The designers that works with fonts well make the nicest and most pleasing designs. Just copying others will ensure you can copy well. Understanding the theory behind those designs will allow you to make anything you want, and do it well.
Tell her to download Adobe XD, it's free right now and that's the standard in the industry.
#3, I wouldn't call that dragdrop but at this point, it'd make more sense for her to learn a vector program for the things that Adobe XD can't do. That would require Illustrator and would be a better use of her time.
For #4 you will have to have a good understanding of HTML to be able to do anything with CSS- that has to be the foundation before she learns CSS.
Skills learnt in one tool should be fairly transferable, so it doesn't matter too much.
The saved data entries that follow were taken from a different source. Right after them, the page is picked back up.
(* ===== verification/GoStrings.v ===== *)
(** Go's strings as byte strings, and the functions of the packages
    [strings], [strconv] and [slices] that identity-api calls.

    A Go string is a sequence of bytes: here a [string] of [ascii]. *)
From S2P Require Import Prelude.

(** The bytes of a string, and the string of some bytes. *)
Abbreviation bytes := (list ascii).
Abbreviation to_bytes := String.list_ascii_of_string.
Abbreviation of_bytes := String.string_of_list_ascii.

(** [strings.Join]. *)
Fixpoint Join (elems : list string) (sep : string) : string :=
  match elems with
  | [] => ""
  | [s] => s
  | s :: rest => s +:+ sep +:+ Join rest sep
  end.

(** [strings.ReplaceAll] of a one-byte [old]. *)
Fixpoint ReplaceAll (s : string) (old : ascii) (new : string) : string :=
  match s with
  | "" => ""
  | String c s => (if decide (c = old) then new else String c "") +:+ ReplaceAll s old new
  end%string.

(** [strings.Contains] of a one-byte substring. *)
Definition ContainsByte (s : bytes) (c : ascii) : bool := bool_decide (c ∈ s).

(** [strings.Cut] at a one-byte separator: before, after, found. *)
Fixpoint Cut (s : bytes) (sep : ascii) : bytes * bytes * bool :=
  match s with
  | [] => ([], [], false)
  | c :: s =>
    if decide (c = sep) then ([], s, true)
    else let '(b, a, f) := Cut s sep in (c :: b, a, f)
  end.

(** [strconv.Itoa]. *)
Definition Itoa (n : Z) : string := pretty n.

(** [strconv.Atoi] on a 64-bit platform: an optional sign and decimal digits,
    within the range of [int]. *)
Fixpoint digits_value (s : bytes) (acc : Z) : option Z :=
  match s with
  | [] => Some acc
  | c :: s =>
    let n := Z.of_N (N_of_ascii c) in
    if decide (48 ≤ n ≤ 57)%Z then digits_value s (10 * acc + (n - 48))%Z else None
  end.

Definition Atoi (s : string) : option Z :=
  let '(negative, digits) :=
    match to_bytes s with
    | "-"%char :: digits => (true, digits)
    | "+"%char :: digits => (false, digits)
    | digits => (false, digits)
    end in
  if decide (digits = []) then None
  else
    n ← digits_value digits 0;
    let n := if negative : bool then (- n)%Z else n in
    if decide (-2 ^ 63 ≤ n < 2 ^ 63)%Z then Some n else None.

Example Atoi_minus : Atoi "-42" = Some (-42)%Z.
Proof. reflexivity. Qed.
Example Atoi_range : Atoi "9223372036854775808" = None ∧ Atoi "9223372036854775807" = Some (2 ^ 63 - 1)%Z.
Proof. split; reflexivity. Qed.
Example Atoi_refuses : Atoi "" = None ∧ Atoi "+" = None ∧ Atoi "1_0" = None ∧ Atoi " 1" = None.
Proof. repeat split. Qed.

(** [slices.Contains] on strings. *)
Definition Contains (l : list string) (s : string) : bool := bool_decide (s ∈ l).

(** The byte with a given code. *)
Definition byte_of (n : N) : ascii := ascii_of_N n.

(** The length in bytes of the white space rune (package [unicode], [IsSpace])
    that [s] starts with, or 0. The runes above U+007F are recognised by their
    UTF-8 encoding; their first byte is never a continuation byte, so the
    match is at a rune boundary of any byte string. *)
Definition space_prefix (s : bytes) : nat :=
  match N_of_ascii <$> s with
  | c :: r =>
    if decide (c ∈ [9; 10; 11; 12; 13; 32]%N) then 1
    else match c, r with
    | 0xC2%N, c2 :: _ => if decide (c2 ∈ [0x85; 0xA0]%N) then 2 else 0
    | 0xE1%N, 0x9A%N :: 0x80%N :: _ => 3
    | 0xE2%N, 0x80%N :: c3 :: _ =>
      if decide ((0x80 ≤ c3 ∧ c3 ≤ 0x8A) ∨ c3 = 0xA8 ∨ c3 = 0xA9 ∨ c3 = 0xAF)%N
      then 3 else 0
    | 0xE2%N, 0x81%N :: 0x9F%N :: _ => 3
    | 0xE3%N, 0x80%N :: 0x80%N :: _ => 3
    | _, _ => 0
    end
  | [] => 0
  end.

(** The worker of [strings.Fields]: [cur] is the field being read (reversed),
    [skip] the bytes left of a white space rune already recognised. *)
Fixpoint fields_from (s : bytes) (skip : nat) (cur : bytes) : list string :=
  let flush rest := if decide (cur = []) then rest else of_bytes (reverse cur) :: rest in
  match s with
  | [] => flush []
  | c :: s' =>
    match skip with
    | S k => fields_from s' k cur
    | 0 =>
      match space_prefix s with
      | S k => flush (fields_from s' k [])
      | 0 => fields_from s' 0 (c :: cur)
      end
    end
  end.

(** [strings.Fields]. *)
Definition Fields (s : string) : list string := fields_from (to_bytes s) 0 [].

(** A string [Fields] keeps whole: not empty and without white space. *)
Fixpoint no_space (s : bytes) : bool :=
  match s with
  | [] => true
  | _ :: s' => bool_decide (space_prefix s = 0) && no_space s'
  end.
Definition is_field (s : string) : bool :=
  bool_decide (s ≠ "") && no_space (to_bytes s).

(** Bytewise order of strings, as [<] on Go strings and on the database's
    [VARCHAR] columns. *)
Definition str_le (s t : string) : Prop := String.leb s t = true.
Definition str_lt (s t : string) : Prop := String.ltb s t = true.
#[global] Instance str_le_dec : RelDecision str_le.
Proof. unfold str_le; intros s t; apply _. Defined.
#[global] Instance str_lt_dec : RelDecision str_lt.
Proof. unfold str_lt; intros s t; apply _. Defined.

(** ** Lemmas *)

Lemma to_of_bytes b : to_bytes (of_bytes b) = b.
Proof. apply String.list_ascii_of_string_of_list_ascii. Qed.

Lemma of_to_bytes s : of_bytes (to_bytes s) = s.
Proof. apply String.string_of_list_ascii_of_string. Qed.

Lemma of_bytes_nil_inv b : of_bytes b = "" → b = [].
Proof. by destruct b. Qed.

Lemma to_bytes_app s t : to_bytes (s +:+ t) = to_bytes s ++ to_bytes t.
Proof.
  induction s as [|c s IH]; [done|].
  change (String c s +:+ t) with (String c (s +:+ t)). simpl. by rewrite IH.
Qed.

Lemma length_to_bytes s : length (to_bytes s) = String.length s.
Proof. induction s as [|c s IH]; [done|]. simpl. by f_equal. Qed.

Lemma string_length_app s t : String.length (s +:+ t) = String.length s + String.length t.
Proof. by rewrite <-!length_to_bytes, to_bytes_app, length_app. Qed.

Lemma app_nonempty s t : s ≠ "" ∨ t ≠ "" → s +:+ t ≠ "".
Proof.
  intros Hst H%(f_equal String.length). rewrite string_length_app in H. simpl in H.
  destruct s, t; simpl in *; [by destruct Hst|lia..].
Qed.

Lemma Join_nonempty s l sep : s ≠ "" → Join (s :: l) sep ≠ "".
Proof. intros Hs. destruct l; [done|]. apply app_nonempty. auto. Qed.

Lemma to_bytes_inj s t : to_bytes s = to_bytes t → s = t.
Proof. intros H. by rewrite <-(of_to_bytes s), <-(of_to_bytes t), H. Qed.

Create Rewrite HintDb gostr.
#[export] Hint Rewrite to_of_bytes of_to_bytes : gostr.

(** [Cut] finds the first separator. *)
Lemma Cut_app b a sep : sep ∉ b → Cut (b ++ sep :: a) sep = (b, a, true).
Proof.
  induction b as [|c b IH]; intros Hs; simpl.
  - by rewrite decide_True.
  - apply not_elem_of_cons in Hs as [Hne Hs].
    rewrite decide_False by done. by rewrite IH.
Qed.

Lemma Cut_none b sep : sep ∉ b → Cut b sep = (b, [], false).
Proof.
  induction b as [|c b IH]; intros Hs; simpl; [done|].
  apply not_elem_of_cons in Hs as [Hne Hs].
  rewrite decide_False by done. by rewrite IH.
Qed.

(** The rest after a [Cut] is shorter: the measure of [ParseQuery]'s loop. *)
Lemma Cut_length s sep b a f :
  s ≠ [] → Cut s sep = (b, a, f) → length a < length s.
Proof.
  revert b a f. induction s as [|c s IH]; intros b a f Hne; [done|].
  simpl. case_decide; [intros; simplify_eq; lia|].
  destruct (Cut s sep) as [[b' a'] f'] eqn:E. intros; simplify_eq.
  destruct s as [|c' s']; [simpl in E; simplify_eq; simpl; lia|].
  specialize (IH b' a f ltac:(done) eq_refl). simpl in *; lia.
Qed.

(** *** The order of strings *)

Lemma compare_refl s : String.compare s s = Eq.
Proof.
  induction s as [|c s IH]; simpl; [done|].
  unfold Ascii.compare. by rewrite N.compare_refl.
Qed.

Lemma ascii_compare_lt_trans a b c :
  Ascii.compare a b = Lt → Ascii.compare b c = Lt → Ascii.compare a c = Lt.
Proof. unfold Ascii.compare. rewrite !N.compare_lt_iff. lia. Qed.

Lemma ascii_compare_refl a : Ascii.compare a a = Eq.
Proof. unfold Ascii.compare. apply N.compare_refl. Qed.

Lemma compare_lt_trans s t u :
  String.compare s t = Lt → String.compare t u = Lt → String.compare s u = Lt.
Proof.
  revert t u. induction s as [|a s IH]; intros [|b t] [|c u]; simpl; try done.
  destruct (Ascii.compare a b) eqn:Eab; try done;
    destruct (Ascii.compare b c) eqn:Ebc; try done; intros Hst Htu.
  - apply Ascii.compare_eq_iff in Eab as ->. rewrite Ebc. eauto.
  - apply Ascii.compare_eq_iff in Eab as ->. by rewrite Ebc.
  - apply Ascii.compare_eq_iff in Ebc as ->. by rewrite Eab.
  - by rewrite (ascii_compare_lt_trans _ _ _ Eab Ebc).
Qed.

Lemma str_lt_compare s t : str_lt s t ↔ String.compare s t = Lt.
Proof. unfold str_lt, String.ltb. by destruct (String.compare s t). Qed.

Lemma str_le_compare s t : str_le s t ↔ String.compare s t ≠ Gt.
Proof. unfold str_le, String.leb. by destruct (String.compare s t). Qed.

Lemma str_le_lt_or_eq s t : str_le s t ↔ str_lt s t ∨ s = t.
Proof.
  rewrite str_le_compare, str_lt_compare. split.
  - destruct (String.compare s t) eqn:E; try done; [|by left].
    intros _. right. by apply String.compare_eq_iff.
  - intros [->| ->]; [done|]. by rewrite compare_refl.
Qed.

#[global] Instance str_lt_irrefl : Irreflexive str_lt.
Proof. intros s. red. rewrite str_lt_compare, compare_refl. done. Qed.
#[global] Instance str_lt_trans : Transitive str_lt.
Proof. intros s t u. rewrite !str_lt_compare. apply compare_lt_trans. Qed.

#[global] Instance str_le_trans : Transitive str_le.
Proof.
  intros s t u. rewrite !str_le_lt_or_eq.
  intros [Hst| ->] [Htu| ->]; eauto. left. by trans t.
Qed.

#[global] Instance str_le_total : Total str_le.
Proof.
  intros s t. rewrite !str_le_compare, (String.compare_antisym t s).
  destruct (String.compare s t); simpl; auto.
Qed.

Lemma str_lt_not_le s t : str_lt s t ↔ ¬ str_le t s.
Proof.
  rewrite str_lt_compare, str_le_compare, (String.compare_antisym s t).
  destruct (String.compare t s); simpl; intuition congruence.
Qed.

#[global] Instance str_le_antisymm : AntiSymm (=) str_le.
Proof.
  intros s t Hst Hts. apply str_le_lt_or_eq in Hst as [Hlt|]; [|done].
  by apply str_lt_not_le in Hlt.
Qed.

(** *** White space *)

Lemma space_prefix_app s rest :
  s ≠ [] → space_prefix (s ++ " "%char :: rest) = space_prefix s.
Proof.
  destruct s as [|c r]; [done|]. intros _. unfold space_prefix.
  change ((c :: r) ++ " "%char :: rest) with (c :: (r ++ " "%char :: rest)).
  rewrite !fmap_cons. case_decide; [done|].
  destruct r as [|c1 [|c2 r]]; cbn [app fmap list_fmap]; repeat case_match; simplify_eq; done.
Qed.

Lemma space_prefix_le s : space_prefix s ≤ length s.
Proof.
  destruct s as [|c r]; [done|]. unfold space_prefix. rewrite fmap_cons.
  case_decide; [simpl; lia|].
  destruct r as [|c1 [|c2 r]]; cbn [fmap list_fmap]; repeat case_match; simplify_eq/=; lia.
Qed.

(** A separator ends the field before it. *)
Lemma fields_from_app s rest skip cur :
  skip ≤ length s →
  fields_from (s ++ " "%char :: rest) skip cur = fields_from s skip cur ++ fields_from rest 0 [].
Proof.
  revert skip cur. induction s as [|c s IH]; intros skip cur Hskip.
  - simpl in Hskip. assert (skip = 0) as -> by lia. simpl. by case_decide.
  - destruct skip as [|k]; simpl in *; [|apply IH; lia].
    pose proof (space_prefix_app (c :: s) rest ltac:(done)) as Hsp. simpl app in Hsp. rewrite Hsp.
    pose proof (space_prefix_le (c :: s)) as Hle. simpl in Hle.
    destruct (space_prefix (c :: s)) as [|k]; [apply IH; lia|].
    rewrite IH by lia. by case_decide.
Qed.

(** [Fields] of strings joined by spaces: the fields of each. *)
Lemma Fields_Join l : Fields (Join l " ") = l ≫= Fields.
Proof.
  induction l as [|s l IH]; [done|]. rewrite bind_cons, <-IH.
  destruct l as [|s' l]; [by rewrite app_nil_r|].
  unfold Fields. change (Join (s :: s' :: l) " ") with (s +:+ " " +:+ Join (s' :: l) " ").
  rewrite to_bytes_app, to_bytes_app.
  apply (fields_from_app (to_bytes s) (to_bytes (Join (s' :: l) " "))). lia.
Qed.

Lemma fields_from_no_space s cur :
  no_space s = true → reverse cur ++ s ≠ [] →
  fields_from s 0 cur = [of_bytes (reverse cur ++ s)].
Proof.
  revert cur. induction s as [|c s IH]; intros cur Hs Hne.
  - rewrite app_nil_r in *. cbn [fields_from]. rewrite decide_False; [reflexivity|]. by intros ->.
  - apply andb_true_iff in Hs as [Hc%bool_decide_eq_true Hs]. simpl fields_from. rewrite Hc, IH; [|done|].
    + by rewrite reverse_cons, <-app_assoc.
    + rewrite reverse_cons. destruct (reverse cur); discriminate.
Qed.

Lemma Fields_is_field s : is_field s = true → Fields s = [s].
Proof.
  intros [Hne%bool_decide_eq_true Hs]%andb_true_iff. unfold Fields.
  rewrite fields_from_no_space; [|done|].
  - by rewrite reverse_nil, app_nil_l, of_to_bytes.
  - rewrite reverse_nil. by destruct s.
Qed.

Lemma Fields_words l : Forall is_field l → l ≫= Fields = l.
Proof.
  induction 1 as [|a l Ha _ IH]; [done|].
  rewrite bind_cons, IH, Fields_is_field; [done|]. by apply Is_true_true.
Qed.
Just don't use photoshop.
2. This is a good start, but if she wants to get into UX she should start by reading articles at Neilsen Norman[0], UX Planet[1], or Interaction Design
3. See #1, although frankly it pays to do wireframes on paper before even touching a mouse/trackpad.
4. I would say at this point that HTML/CSS is a "nice to have" skill. I believe that Figma now contains a basic interaction design suite (i.e. tap, swipe, scroll) that lets you go between different screens.
5. I'd say to stick with learning how/when different charts should be used rather than trying to jump into something like HighCharts or D3.
[0] https://www.nngroup.com/articles/
[1] https://uxplanet.org/
[2] https://www.interaction-design.org/literature
For the tools, it's like in software engineering, you need pick the your "stack" (which wil depends on the goals and deliverable). Do NOT use Paint / Photoshop to build mockups, you will waste your time and hate your job. Get a Sketch License, find a good tutorial online (Udemy and co).
To master the field, study the fundamentals: cognitive sciences, human factors, cognitive ergonomics and design patterns, the goal is to understand how the brain works, perception, memory, decision making, limits...
Basic computer science is going to give an edge.
Basic knowledge in experiment design will be necessary to test your design with rigor (UX Researcher).
Start by trying to replicate UI designs in the wild, it is incredible helpful! It helps you develop your taste and understanding of relationship between different elements, spacing, layout, grids… soon enough you start to see patterns emerge, which you can use when working on your own designs.
Focus on learning typography: it’s no secret that UI is mostly typography, if you get it right that is the job! Get a good book such as “The Elements of Typographic Style” by Robert Bringhurst – although is focused on print design, the core principles are transferable to digital.
Hope that helps!
2. Yes, and also grids and Google's Material Design. The MD spec is the most coherent document on a design language I have ever read. While it's not necessary to follow it to the letter, studying it would be definitely helpful.
3. Figma is better (and free for a single user).